▸ ABOUT THIS EXERCISE:
Copy, from the listing, every line in which the string "that" is present.

▸ INPUT MATERIAL:
(* ===== verification/ServiceWakeups.v ===== *)
(** * The hosted kernel: what the service guarantees

    The invariants behind a drain, a stop and the wake-ups of the service thread, on those of [ServiceInvariants], and the theorems:
    the counters, the life of the listeners, what a drain and a stop have done when they return, the sessions that a stop
    cancels, that the thread does not wait while there is something for it to do, and that the host reads the counters back. *)

From S2P Require Import Prelude PyStr Reports Py Effects Struct IpAddr Control Bridges Sessions KernelService ServiceInvariants.
From Stdlib Require Import ZifyBool.
From stdpp Require Import gmap.
From coqutil Require Import Datatypes.RecordSetters.
Import DoubleBraceUpdate.
Local Open Scope Z_scope.


(** ** Drains *)

Definition accepting (t : option Thread) : bool :=
  match t with
  | Some (TCheckStopping | TBudget | TLoop _ | TPop _ | TAdmit _ _ | TAccept _ _ | TEagain _ | TFail _ | TFailClear | TFailSnapshot
         | TFailShutdown _ | TQueue _ _ _ | TDetach _ _ _ | TStart _ _ | TReject _ _ | TAdd _ _ | TCancel _ _ | TPending _) => true
  | _ => false
  end.
Definition drain_good (w : World) : Prop := drained w = true -> draining w = true /\ bridges w = [] /\ accepting (thread w) = false.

▸ RESULT FOR THIS TASK:
    the counters, the life of the listeners, what a drain and a stop have done when they return, the sessions that a stop
    cancels, that the thread does not wait while there is something for it to do, and that the host reads the counters back. *)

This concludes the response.